(Stored data)

Segment Open

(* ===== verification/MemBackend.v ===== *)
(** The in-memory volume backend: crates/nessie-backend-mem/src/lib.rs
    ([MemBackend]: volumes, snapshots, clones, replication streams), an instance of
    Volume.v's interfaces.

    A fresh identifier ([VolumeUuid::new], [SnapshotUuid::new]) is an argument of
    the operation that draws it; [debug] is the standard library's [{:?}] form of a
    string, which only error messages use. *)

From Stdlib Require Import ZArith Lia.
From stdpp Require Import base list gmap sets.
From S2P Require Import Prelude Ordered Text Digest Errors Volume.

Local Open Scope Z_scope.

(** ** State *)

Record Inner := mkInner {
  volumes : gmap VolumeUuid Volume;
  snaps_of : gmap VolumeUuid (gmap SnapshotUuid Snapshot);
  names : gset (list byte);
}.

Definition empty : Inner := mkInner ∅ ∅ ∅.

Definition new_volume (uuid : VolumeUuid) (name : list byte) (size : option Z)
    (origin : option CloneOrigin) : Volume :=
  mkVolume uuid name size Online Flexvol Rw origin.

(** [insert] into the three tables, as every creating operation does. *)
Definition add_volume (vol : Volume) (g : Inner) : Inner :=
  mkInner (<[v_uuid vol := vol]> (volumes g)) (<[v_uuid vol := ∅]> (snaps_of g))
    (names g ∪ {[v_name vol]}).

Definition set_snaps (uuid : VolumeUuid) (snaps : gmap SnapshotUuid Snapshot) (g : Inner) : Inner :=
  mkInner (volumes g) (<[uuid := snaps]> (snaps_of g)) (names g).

Segment Closed

> _What to work on_: Using the data above, reproduce every line exactly.

> _Expected output_:
(* ===== verification/MemBackend.v ===== *)
(** The in-memory volume backend: crates/nessie-backend-mem/src/lib.rs
    ([MemBackend]: volumes, snapshots, clones, replication streams), an instance of
    Volume.v's interfaces.

    A fresh identifier ([VolumeUuid::new], [SnapshotUuid::new]) is an argument of
    the operation that draws it; [debug] is the standard library's [{:?}] form of a
    string, which only error messages use. *)

From Stdlib Require Import ZArith Lia.
From stdpp Require Import base list gmap sets.
From S2P Require Import Prelude Ordered Text Digest Errors Volume.

Local Open Scope Z_scope.

(** ** State *)

Record Inner := mkInner {
  volumes : gmap VolumeUuid Volume;
  snaps_of : gmap VolumeUuid (gmap SnapshotUuid Snapshot);
  names : gset (list byte);
}.

Definition empty : Inner := mkInner ∅ ∅ ∅.

Definition new_volume (uuid : VolumeUuid) (name : list byte) (size : option Z)
    (origin : option CloneOrigin) : Volume :=
  mkVolume uuid name size Online Flexvol Rw origin.

(** [insert] into the three tables, as every creating operation does. *)
Definition add_volume (vol : Volume) (g : Inner) : Inner :=
  mkInner (<[v_uuid vol := vol]> (volumes g)) (<[v_uuid vol := ∅]> (snaps_of g))
    (names g ∪ {[v_name vol]}).

Definition set_snaps (uuid : VolumeUuid) (snaps : gmap SnapshotUuid Snapshot) (g : Inner) : Inner :=
  mkInner (volumes g) (<[uuid := snaps]> (snaps_of g)) (names g).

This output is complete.